- Extracted entries -
_ _ _

#[export] Instance default_dict_order `{Countable K} : DictOrder K :=
  {| dict_keys := fun V m => (map_to_list m).*1;
     dict_keys_perm := fun V m => reflexivity _ |}.

(** [d[k]] and [del d[k]], which raise [KeyError] on an absent key. *)
Definition dict_get {E} `{Countable K} {V} (key_error : E) (d : gmap K V) (k : K) : res E V :=
  match d !! k with Some v => Ok v | None => Raise key_error end.
Definition dict_del {E} `{Countable K} {V} (key_error : E) (d : gmap K V) (k : K)
    : res E (gmap K V) :=
  match d !! k with Some _ => Ok (delete k d) | None => Raise key_error end.

(** [d.has_key(k)], [k in d]. *)
Definition has_key `{Countable K} {V} (d : gmap K V) (k : K) : bool :=
  bool_decide (is_Some (d !! k)).

(** ** Slices [l[:k]] and [l[k:]]; a negative [k] counts from the end. *)
Definition slice_index (len : nat) (k : Z) : nat :=
  if decide (k < 0)%Z then Z.to_nat (k + Z.of_nat len) else Nat.min (Z.to_nat k) len.
Definition slice_to {A} (l : list A) (k : Z) : list A := take (slice_index (length l) k) l.
Definition slice_from {A} (l : list A) (k : Z) : list A := drop (slice_index (length l) k) l.

(** [sep.join(l)] *)
Fixpoint str_join (sep : string) (l : list string) : string :=
  match l with
  | [] => ""
  | [x] => x
  | x :: l => x +:+ sep +:+ str_join sep l
  end.

(** Number of elements that satisfy a decidable predicate. *)
Definition count {A} (P : A -> Prop) `{forall x, Decision (P x)} (l : list A) : nat :=
  length (filter P l).
#[global] Arguments count : simpl never.

(** ** Lemmas on results and loops *)

(** The invariant rule of [for_each]: an invariant over the elements done and
    the elements left. *)
Lemma for_each_ok {E S A} (f : S -> A -> res E S) (I : list A -> list A -> S -> Prop)
    (l : list A) (s : S) :
  I [] l s ->
  (forall dn x rest s, I dn (x :: rest) s ->
     exists s', f s x = Ok s' /\ I (dn ++ [x]) rest s') ->
  exists s', for_each f l s = Ok s' /\ I l [] s'.
Proof.
  intros H0 Hstep.
  cut (forall dn s, I dn l s -> exists s', for_each f l s = Ok s' /\ I (dn ++ l) [] s').
  { intros Hc. exact (Hc [] s H0). }
  clear H0 s. induction l as [|x l IH]; intros dn s HI; simpl.
  - rewrite app_nil_r. eauto.
  - destruct (Hstep _ _ _ _ HI) as (s' & -> & HI'); simpl.
    destruct (IH _ _ HI') as (s'' & -> & HI''). exists s''.
    by rewrite <- app_assoc in HI''.
Qed.

Lemma for_each_app {E S A} (f : S -> A -> res E S) (l1 l2 : list A) s :
  for_each f (l1 ++ l2) s = res_bind (for_each f l1 s) (fun s => for_each f l2 s).
Proof.
  revert s. induction l1 as [|x l1 IH]; intros s; [done|]. cbn.
  by destruct (f s x); cbn.
Qed.

Lemma for_each_fuel {E S A} (f : S -> A -> res E S) (l : list A) s :
  (forall s x, f s x <> OutOfFuel) -> for_each f l s <> OutOfFuel.
Proof.
  intros Hf. revert s. induction l as [|x l IH]; intros s; cbn; [done|].
  specialize (Hf s x). destruct (f s x); cbn; [apply IH|done..].
Qed.

Lemma map_res_ok {E A B} (f : A -> res E B) (g : A -> B) l :
  (forall x, x ∈ l -> f x = Ok (g x)) -> map_res f l = Ok (map g l).
Proof.
  induction l as [|x l IH]; intros Hf; [done|]. cbn.
  rewrite (Hf x) by left. cbn. rewrite IH; [done|]. intros y Hy. apply Hf. by right.
Qed.

Lemma res_bind_ok {E A B} (m : res E A) (k : A -> res E B) b :
  res_bind m k = Ok b <-> exists a, m = Ok a /\ k a = Ok b.
Proof. destruct m; simpl; split; naive_solver. Qed.

(** ** Lemmas on dictionaries *)

Lemma has_key_true `{Countable K} {V} (d : gmap K V) k : has_key d k = true <-> k ∈ dom d.
Proof. unfold has_key. by rewrite bool_decide_eq_true, elem_of_dom. Qed.

Lemma has_key_false `{Countable K} {V} (d : gmap K V) k : has_key d k = false <-> d !! k = None.
Proof. unfold has_key. by rewrite bool_decide_eq_false, eq_None_not_Some. Qed.

Lemma elem_of_dict_keys `{DictOrder K} {V} (m : gmap K V) k :
  k ∈ dict_keys m <-> k ∈ dom m.
Proof.
  rewrite (dict_keys_perm m), list_elem_of_fmap, elem_of_dom. split.
  - intros ([k' v] & -> & Hin%elem_of_map_to_list). by exists v.
  - intros [v Hv%elem_of_map_to_list]. by exists (k, v).
Qed.

Lemma NoDup_dict_keys `{DictOrder K} {V} (m : gmap K V) : NoDup (dict_keys m).
Proof. rewrite (dict_keys_perm m). apply NoDup_fst_map_to_list. Qed.

(** ** Lemmas on lists *)

Lemma slice_to_neg {A} (l : list A) (k : nat) :
  0 < k -> slice_to l (- Z.of_nat k) = take (length l - k) l.
Proof.
  intros Hk. unfold slice_to, slice_index. rewrite decide_True by lia. f_equal. lia.
Qed.

Lemma slice_from_neg {A} (l : list A) (k : nat) :
  0 < k -> slice_from l (- Z.of_nat k) = drop (length l - k) l.
Proof.
  intros Hk. unfold slice_from, slice_index. rewrite decide_True by lia. f_equal. lia.
Qed.

Lemma last_map {A B} (f : A -> B) l : last (map f l) = f <$> last l.
Proof. exact (fmap_last f l). Qed.

Lemma count_cons {A} (P : A -> Prop) `{forall x, Decision (P x)} x l :
  count P (x :: l) = (if decide (P x) then 1 else 0) + count P l.
Proof. unfold count. rewrite filter_cons. by case_decide. Qed.

Lemma count_app {A} (P : A -> Prop) `{forall x, Decision (P x)} l1 l2 :
  count P (l1 ++ l2) = count P l1 + count P l2.
Proof. unfold count. by rewrite filter_app, length_app. Qed.

Lemma count_snoc {A} (P : A -> Prop) `{forall x, Decision (P x)} l x :
  count P (l ++ [x]) = count P l + (if decide (P x) then 1 else 0).
Proof. rewrite count_app, count_cons. change (count P []) with 0. lia. Qed.

Lemma count_zero {A} (P : A -> Prop) `{forall x, Decision (P x)} l :
  count P l = 0 <-> forall x, x ∈ l -> ~ P x.
Proof.
  induction l as [|y l IH].
  - split; [|done]. intros _ x Hx. by apply elem_of_nil in Hx.
  - rewrite count_cons. setoid_rewrite elem_of_cons. case_decide as Hy.
    + split; [lia|]. intros Hall. by destruct (Hall y (or_introl eq_refl)).
    + simpl. rewrite IH. naive_solver.
Qed.

(** ** Rotations *)

Lemma rotate_split {A} (l1 l2 : list A) :
  (exists k, l2 = rotate k l1) <-> exists a b, l1 = a ++ b /\ l2 = b ++ a.
Proof.
  split.
  - intros [k ->]. exists (take (k mod length l1) l1), (drop (k mod length l1) l1).
    by rewrite take_drop.
  - intros (a & b & -> & ->). destruct b as [|x b].
    + exists 0. unfold rotate. rewrite Nat.Div0.mod_0_l, drop_0. by rewrite !app_nil_r.
    + exists (length a). unfold rotate. rewrite Nat.mod_small by (rewrite length_app; simpl; lia).
      by rewrite drop_app_length, take_app_length.
Qed.

Lemma rotate_trans {A} (l1 l2 l3 : list A) :
  (exists k, l2 = rotate k l1) -> (exists k, l3 = rotate k l2) -> exists k, l3 = rotate k l1.
Proof.
  rewrite !rotate_split. intros (a & b & -> & ->) (c & d & Heq & ->).
  apply app_eq_app in Heq as [k [[-> ->]|[-> ->]]].
  - exists (a ++ c), k. by rewrite <- !app_assoc.
  - exists k, (d ++ b). by rewrite <- !app_assoc.
Qed.

Lemma rotate_sym {A} (l1 l2 : list A) :
  (exists k, l2 = rotate k l1) -> exists k, l1 = rotate k l2.
Proof. rewrite !rotate_split. naive_solver. Qed.

(** ** Automation *)

Create HintDb pylib.
Create Rewrite HintDb pylib_rw.
#[export] Hint Resolve NoDup_dict_keys : pylib.
#[export] Hint Rewrite @has_key_true @has_key_false : pylib_rw.

(** A decidable goal without variables, by evaluation. *)
Ltac decided := refine (bool_decide_unpack _ _); vm_compute; exact I.

(** Split every [if], [match] and conjunction in sight. *)
Ltac split_cases :=
  repeat first [ case_decide | case_match | destruct_and! ]; simplify_eq/=.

_ _ _

- Task goal -
The reply should hold only the lines from the top of the records through the line that has "match d !! k with Some v", each one exact.

- Solution -
#[export] Instance default_dict_order `{Countable K} : DictOrder K :=
  {| dict_keys := fun V m => (map_to_list m).*1;
     dict_keys_perm := fun V m => reflexivity _ |}.

(** [d[k]] and [del d[k]], which raise [KeyError] on an absent key. *)
Definition dict_get {E} `{Countable K} {V} (key_error : E) (d : gmap K V) (k : K) : res E V :=
  match d !! k with Some v => Ok v | None => Raise key_error end.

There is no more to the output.